Experts solve riddle of how pterosaurs flew with ‘ridiculously’ long necks

Analysis reveals kind of bone structure never before seen in animal kingdom

Vishwam Sankaran
Thursday 15 April 2021 08:08
Pterosaur flight puzzle decoded
Pterosaur flight puzzle decoded

Scientists have unravelled the long-standing mystery of how the pterosaur, a gigantic flying reptile with a neck longer than that of a giraffe, could still take flight while also being capable of capturing and carrying prey.

According to the research, published in the journal iScience, the thin neck vertebrae of these dinosaur cousins got their strength from a complex internal bone structure that has never been seen before in the animal kingdom.

“One of our most important findings is the arrangement of cross-struts within the vertebral centrum,” explained Dave Martill, a co-author of the research from the University of Portsmouth in the UK.

With wingspans ranging from 1 metre to “possibly as high as 12 metres”, evidence suggests that pterosaurs soared through Earth’s skies from the Late Triassic period about 225 million years ago until the end of the Cretaceous period, about 66 million years ago.

Experts had long sought to understand how the thin-walled bones in these flying reptiles, needed to reduce weight, managed to support their bodies and allowed them to capture and eat heavy prey.

Now, CT scans of intact pterosaur remains discovered in Morocco have helped solve parts of this puzzle.

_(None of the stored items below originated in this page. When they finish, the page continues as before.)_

(* ===== verification/HashTheorems.v ===== *)
(** * Theorems of the hash tables

    A sequence of searches behaves as a finite map from strings to entries,
    whatever the hash and the allocator do. *)

From S2P Require Import Prelude CMonad Words Memory StrScan StrCmp MemCopy Heap Hash HashSpec Concrete Bump.

(** ** The map *)

(** A call: the string of the key and its address, the data and the action. *)
Record request := Request { rq_str : list Z; rq_key : Z; rq_data : Z; rq_action : ACTION }.

(** What a call does to the map; its result is the address of the entry. *)
Inductive map_call (M : gmap (list Z) (Z * Z)) : request -> Z -> gmap (list Z) (Z * Z) -> Prop :=
| call_found s k x a p d : M !! s = Some (p, d) -> map_call M (Request s k x a) p M
| call_absent s k x : M !! s = None -> map_call M (Request s k x FIND) 0 M
| call_no_memory s k x : M !! s = None -> map_call M (Request s k x ENTER) 0 M
| call_entered s k x p : M !! s = None -> p <> 0 ->
    map_Forall (fun _ e => e.1 <> p) M -> map_call M (Request s k x ENTER) p (<[s := (p, x)]> M).

Inductive map_calls : gmap (list Z) (Z * Z) -> list request -> list Z -> gmap (list Z) (Z * Z) -> Prop :=
| calls_nil M : map_calls M [] [] M
| calls_cons M M1 M2 q qs p ps : map_call M q p M1 -> map_calls M1 qs ps M2 ->
    map_calls M (q :: qs) (p :: ps) M2.

(** The calls of the program, in this order. *)
Fixpoint searches {cfg : build} (malloc : Z -> C Z) (htab retval : Z) (qs : list request) : C (list Z) :=
  match qs with
  | [] => mret []
  | q :: qs =>
      p ← hsearch malloc htab retval (rq_key q) (rq_data q) (rq_action q);
      ps ← searches malloc htab retval qs;
      mret (p :: ps)
  end.

(** The calls with which a request is made. *)
Definition valid_request K (q : request) : Prop :=
  key_at K (rq_key q) (rq_str q) /\ 0 <= rq_data q < 4294967296.

Section theorems.
Context {cfg : build} {malloc free} {A : allocator malloc free}.
Implicit Types (B : gmap Z Z) (w : world) (K : list (Z * list Z)) (bs : list (list hentry)) (F : list cell).

Lemma contents_inv B w K htab T bs F s p d : table B w K htab T bs F ->
  contents bs !! s = Some (p, d) -> exists e, e ∈ concat bs /\ he_str e = s /\ p = ent (he_addr e).
Proof.
  intros H E. apply elem_of_list_to_map_2, list_elem_of_fmap in E as (e & [= -> -> ->] & He). eauto.
Qed.

(** One call of hsearch. *)
Lemma hsearch_call n B w K htab T bs r v F q (Q : Z -> world -> Prop) :
  table B w K htab T bs ((r, v) :: F) -> valid_request K q -> fits n bs (rq_str q) ->
  (forall p w' B' bs' v', table B' w' K htab T bs' ((r, v') :: F) -> map_call (contents bs) q p (contents bs') ->
    (exists es, concat bs' ≡ₚ es ++ concat bs /\ (length es <= 1)%nat /\
      forall e, e ∈ es -> he_str e = rq_str q) -> Q p w') ->
  wp n (hsearch malloc htab r (rq_key q) (rq_data q) (rq_action q)) w Q.
Proof.
  intros H [Hk Hd] Hn HQ. destruct q as [s ip x a]. cbn [rq_str rq_key rq_data rq_action] in *.
  assert (Hload : forall B' w' bs' v', table B' w' K htab T bs' ((r, v') :: F) -> Q v' w' -> wp n (load32 r) w' Q).
  { intros B' w' bs' v' [Hw' _ _ _ _] HQ'. eapply wp_state_load; [exact Hw'| |exact HQ'].
    apply elem_of_app. right. by left. }
  assert (Hnil : exists es, concat bs ≡ₚ es ++ concat bs /\ (length es <= 1)%nat /\
    forall e, e ∈ es -> he_str e = s).
  { exists []. split; [done|]. split; [cbn; lia|]. by intros e He%elem_of_nil. }
  unfold hsearch. wp_step. eapply wp_hsearch_r; [exact H|exact Hk|exact Hn|exact Hd|..].
  - intros e w' He <- Hw'. eapply Hload; [exact Hw'|]. eapply HQ; [exact Hw'| |exact Hnil].
    apply (call_found _ _ _ _ _ _ (he_data e)). apply contents_Some; [apply H|done].
  - intros w' Hno Hw'. eapply Hload; [exact Hw'|]. eapply HQ; [exact Hw'| |exact Hnil].
    apply contents_None in Hno. destruct a; by constructor.
  - intros q i b w' Hno -> Hq Hfresh Hi Hb Hw'. eapply Hload; [exact Hw'|]. eapply HQ; [exact Hw'| |].
    + destruct (contents_insert bs i b (HEntry q ip x s) Hi (ta_keys _ _ _ _ _ _ _ H) Hno) as [_ ->].
      cbn [he_str he_addr he_data]. apply call_entered; [by apply contents_None| |].
      * assert (Hin : HEntry q ip x s ∈ concat (<[i:=HEntry q ip x s :: b]> bs)) by (rewrite (buckets_insert _ _ _ _ Hi); by left).
        apply (entry_range _ _ _ _ _ _ _ _ Hw') in Hin. cbn in Hin. unfold ent. lia.
      * intros s' [p d] Hs'. destruct (contents_inv _ _ _ _ _ _ _ _ _ _ H Hs') as (e & He & _ & ->).
        apply Hfresh in He. unfold ent. cbn. lia.
    + exists [HEntry q ip x s]. split_and!; [by apply buckets_insert|cbn; lia|]. by intros e ->%list_elem_of_singleton.
Qed.

(** C28: Any sequence of calls of hsearch on a table terminates without a fault and
    does to the table what it does to a finite map from strings to entries: a
    key that is present gives its entry, whatever the action and the data; FIND
    of another key gives null; ENTER gives null, without memory, or a new entry
    that no other key has.  The table stays well-formed. *)
Theorem hsearch_refines_map B w K htab T bs r v F qs n :
  table B w K htab T bs ((r, v) :: F) -> Forall (valid_request K) qs ->
  (length (concat bs) + length qs < n)%nat -> (alloc_fuel <= n)%nat ->
  Forall (fun e => (length (he_str e) < n)%nat) (concat bs) ->
  Forall (fun q => (length (rq_str q) < n)%nat) qs ->
  exists ps w' B' bs' v', searches malloc htab r qs n w = Done ps w' /\
    table B' w' K htab T bs' ((r, v') :: F) /\ map_calls (contents bs) qs ps (contents bs').
Proof.
  intros H Hqs Hn Hf He Hs.
  assert (Hwp : wp n (searches malloc htab r qs) w (fun ps w' => exists B' bs' v',
    table B' w' K htab T bs' ((r, v') :: F) /\ map_calls (contents bs) qs ps (contents bs'))).
  { revert B w bs v H Hqs Hn He Hs. induction qs as [|q qs IH]; intros B w bs v H Hqs Hn He Hs.
    - exists B, bs, v. split; [done|constructor].
    - apply Forall_cons in Hqs as [Hq Hqs]. apply Forall_cons in Hs as [Hsq Hs]. cbn [searches length] in *. wp_step.
      eapply hsearch_call; [exact H|done|split; [lia|by apply Forall_forall|done|done]|].
      intros p w1 B1 bs1 v1 H1 Hc (es & HP & Hle & Hes). wp_step.
      eapply wp_mono; [apply (IH B1 w1 bs1 v1); [exact H1|done| | |done]|].
      + rewrite HP, length_app. lia.
      + rewrite HP, Forall_app. split; [|done]. apply Forall_forall. intros e Hin. by rewrite (Hes e Hin).
      + intros ps w2 (B2 & bs2 & v2 & H2 & Hcs). wp_step. exists B2, bs2, v2. split; [done|]. by econstructor. }
  apply wp_exists in Hwp as (ps & w' & Hrun & B' & bs' & v' & Hw' & Hc). eauto 10.
Qed.

(** C30: hcreate makes an empty table of a power of two of buckets, no less than
    asked for within the bounds; it fails with ENOMEM without memory, and with
    EINVAL, changing nothing, while there is a table. *)
Theorem hcreate_correct B w K htab t z F nel n :
  state B w K ((htable htab, t) :: (htablesize htab, z) :: F) -> 0 <= nel < 4294967296 ->
  (28 <= n)%nat -> (Z.to_nat (table_size nel) < n)%nat -> (alloc_fuel <= n)%nat ->
  exists res w', hcreate malloc htab nel n w = Done res w' /\
    (t <> 0 /\ res = 0 /\ w' = set_reent (set_errno EINVAL (w_reent w)) w \/
     t = 0 /\ res = 0 /\ _errno (w_reent w') = ENOMEM /\
       state B w' K ((htable htab, 0) :: (htablesize htab, table_size nel) :: F) \/
     t = 0 /\ res = 1 /\ exists T bs k, B !! T = None /\ contents bs = ∅ /\ concat bs = [] /\
       zlen bs = 2 ^ Z.of_nat k /\ (4 <= k <= 26)%nat /\ (nel <= zlen bs \/ k = 26%nat) /\
       (zlen bs < 2 * nel \/ k = 4%nat) /\ table (<[T := 4 * zlen bs]> B) w' K htab T bs F).
Proof.
  intros H Hnel Hf Hs Ha. apply wp_exists. eapply wp_hcreate_r; [exact H|done..| | |].
  - intros Ht. by left.
  - intros w' Ht Hw' He. right; left. by split_and!.
  - intros T w' Ht HT Hw'. right; right. split_and!; [done|done|].
    destruct (table_size_pow nel) as (k & Hk & E). set (bs := repeat [] (Z.to_nat (table_size nel))) in *.
    assert (Hlen : zlen bs = table_size nel).
    { unfold bs. rewrite repeat_length. pose proof (table_size_range nel). lia. }
    exists T, bs, k. rewrite Hlen. split_and!; [done|apply contents_empty| |done|lia..| | |done].
    + apply concat_empty.
    + apply (table_size_least nel k E).
    + apply (table_size_least nel k E).
Qed.

(** hdestroy frees the buckets, and the entries stay allocated; without a table
    nothing happens. *)
Theorem hdestroy_frees_buckets B w K htab T bs F n :
  table B w K htab T bs F -> (alloc_fuel <= n)%nat ->
  exists w', hdestroy free htab n w = Done tt w' /\
    state (delete T B) w' K ((htable htab, 0) :: (htablesize htab, zlen bs) :: chains bs ++ F).
Proof.
  intros H Hn. assert (Hwp : wp n (hdestroy free htab) w (fun _ w' =>
    state (delete T B) w' K ((htable htab, 0) :: (htablesize htab, zlen bs) :: chains bs ++ F))).
  { by eapply wp_hdestroy_r; [exact H|done|]. }
  apply wp_exists in Hwp as ([] & w' & Hrun & Hw'). eauto.
Qed.
End theorems.

(** The unrolled loop that the switch enters computes [h * 33 + b] over the
    bytes, from 0, modulo 2^32. *)
Theorem hash4_correct w p s n :
  bytes (w_mem w) p s -> zlen s < 1073741824 -> (length s < n)%nat ->
  hash4 p (zlen s) n w = Done (hash_of s) w.
Proof. intros. apply wp_run. intros Q HQ. by apply wp_hash4. Qed.

(** ** Witnesses *)

#[global] Instance key_at_dec K p s : Decision (key_at K p s).
Proof. unfold key_at. apply _. Defined.
#[global] Instance valid_request_dec K q : Decision (valid_request K q).
Proof. unfold valid_request. apply _. Defined.

(** The keys "ab", "cd" and "ef"; a table of 16 buckets with the first two. *)
Definition key_ab : list Z := [97; 98].
Definition key_cd : list Z := [99; 100].
Definition key_ef : list Z := [101; 102].
Definition sample_strings : list (Z * list Z) :=
  [(1000, key_ab ++ [0]); (1004, key_cd ++ [0]); (1008, key_ef ++ [0])].
Definition sample_entries : list hentry := [HEntry 2068 1000 7 key_ab; HEntry 2080 1004 8 key_cd].
Definition sample_buckets : list (list hentry) :=
  foldr (fun e bs => alter (cons e) (Z.to_nat (bucket_of (he_str e) bs)) bs) (repeat [] 16) sample_entries.
Definition hash_world (next : Z) (L : list cell) : world := world_of
  (foldr (fun '(p, v) => store_bytes p (le_bytes v))
    (foldr (fun '(p, x) => store_bytes p x)
      (store_bytes 2000 (le_bytes next) (store_bytes 2004 (replicate 396 0) (blank 996 60))) sample_strings) L).
Definition table_w : world := hash_world 2092 (table_cells 1040 2004 sample_buckets ++ [(1048, 0)]).
Definition table_blocks : gmap Z Z := list_to_map [(2004, 64); (2068, 12); (2080, 12)].

Lemma sample_table :
  table (A := bump_allocator) table_blocks table_w sample_strings 1040 2004 sample_buckets [(1048, 0)].
Proof.
  split; [decided|by exists 4%nat; split; [lia|]|done| |decided].
  assert (Hall : Forall (fun ib : nat * list hentry => Forall (fun e => key_at sample_strings (he_key e) (he_str e) /\
    bucket_of (he_str e) sample_buckets = Z.of_nat ib.1) ib.2) (imap pair sample_buckets)) by decided.
  intros i b e Hi He. rewrite Forall_forall in Hall. specialize (Hall (i, b)). cbn [fst snd] in Hall.
  rewrite Forall_forall in Hall. apply Hall; [|done].
  apply list_elem_of_lookup. exists i. by rewrite list_lookup_imap, Hi.
Defined.

(** "cd" is found, "ef" is entered and then found, and not entered again. *)
Lemma hsearch_refines_map_witness :
  let qs := [Request key_cd 1004 0 FIND; Request key_ef 1008 9 ENTER; Request key_ef 1008 0 FIND;
    Request key_ef 1008 5 ENTER] in
  exists ps w' B' bs' v', searches (cfg := speed) bump_malloc 1040 1048 qs 300%nat table_w = Done ps w' /\
    table (A := bump_allocator) B' w' sample_strings 1040 2004 bs' [(1048, v')] /\
    map_calls (contents sample_buckets) qs ps (contents bs').
Proof.
  apply (hsearch_refines_map (cfg := speed) (A := bump_allocator) table_blocks table_w sample_strings 1040 2004 sample_buckets 1048 0 []);
    [exact sample_table|decided|vm_compute; lia|apply Nat.le_0_l|decided|decided].
Defined.

Lemma hcreate_correct_witness :
  let w := hash_world 2004 [(1040, 0); (1044, 0)] in
  exists res w', hcreate bump_malloc 1040 10 100%nat w = Done res w' /\
    (0 <> 0 /\ res = 0 /\ w' = set_reent (set_errno EINVAL (w_reent w)) w \/
     0 = 0 /\ res = 0 /\ _errno (w_reent w') = ENOMEM /\
       state (A := bump_allocator) ∅ w' sample_strings [(htable 1040, 0); (htablesize 1040, table_size 10)] \/
     0 = 0 /\ res = 1 /\ exists T bs k, (∅ : gmap Z Z) !! T = None /\ contents bs = ∅ /\ concat bs = [] /\
       zlen bs = 2 ^ Z.of_nat k /\ (4 <= k <= 26)%nat /\ (10 <= zlen bs \/ k = 26%nat) /\
       (zlen bs < 2 * 10 \/ k = 4%nat) /\
       table (A := bump_allocator) (<[T := 4 * zlen bs]> ∅) w' sample_strings 1040 T bs []).
Proof.
  apply (hcreate_correct (A := bump_allocator) ∅ (hash_world 2004 [(1040, 0); (1044, 0)]) sample_strings 1040 0 0 [] 10 100);
    [decided|lia|lia|vm_compute; lia|apply Nat.le_0_l].
Defined.

Lemma hdestroy_frees_buckets_witness :
  exists w', hdestroy bump_free 1040 100%nat table_w = Done tt w' /\
    state (A := bump_allocator) (delete 2004 table_blocks) w' sample_strings
      ((htable 1040, 0) :: (htablesize 1040, zlen sample_buckets) :: chains sample_buckets ++ [(1048, 0)]).
Proof.
  apply (hdestroy_frees_buckets (A := bump_allocator) table_blocks table_w sample_strings 1040 2004 sample_buckets [(1048, 0)] 100);
    [exact sample_table|apply Nat.le_0_l].
Defined.

Lemma hash4_correct_witness :
  hash4 1000 (zlen key_ab) 100%nat table_w = Done (hash_of key_ab) table_w.
Proof. apply (hash4_correct table_w 1000 key_ab 100); [decided|done|cbn; lia]. Defined.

“These animals have ridiculously long necks. It makes a giraffe look perfectly normal,” Caraid Williams, another co-author of the study, said in a statement.

“We wanted to know a bit about how this incredibly long neck functioned, as it seems to have very little mobility between each vertebra,” Williams added.

The scientists found that some sections of the reptile’s spine were arranged in a helix traveling up and down the vertebral tube and “crossing each other like bicycle wheel spokes.”

With the help of engineers, the team found that just 50 of these spoke-like parts of the vertebra increased the amount of weight their necks could carry without buckling by as much as 90 per cent.

“It appears that this structure of extremely thin cervical vertebrae and added helically arranged cross-struts resolved many concerns about the biomechanics of how these creatures were able to support massive heads – longer than 1.5 metres – on necks longer than the modern-day giraffe, all whilst retaining the ability of powered flight,” Martill added.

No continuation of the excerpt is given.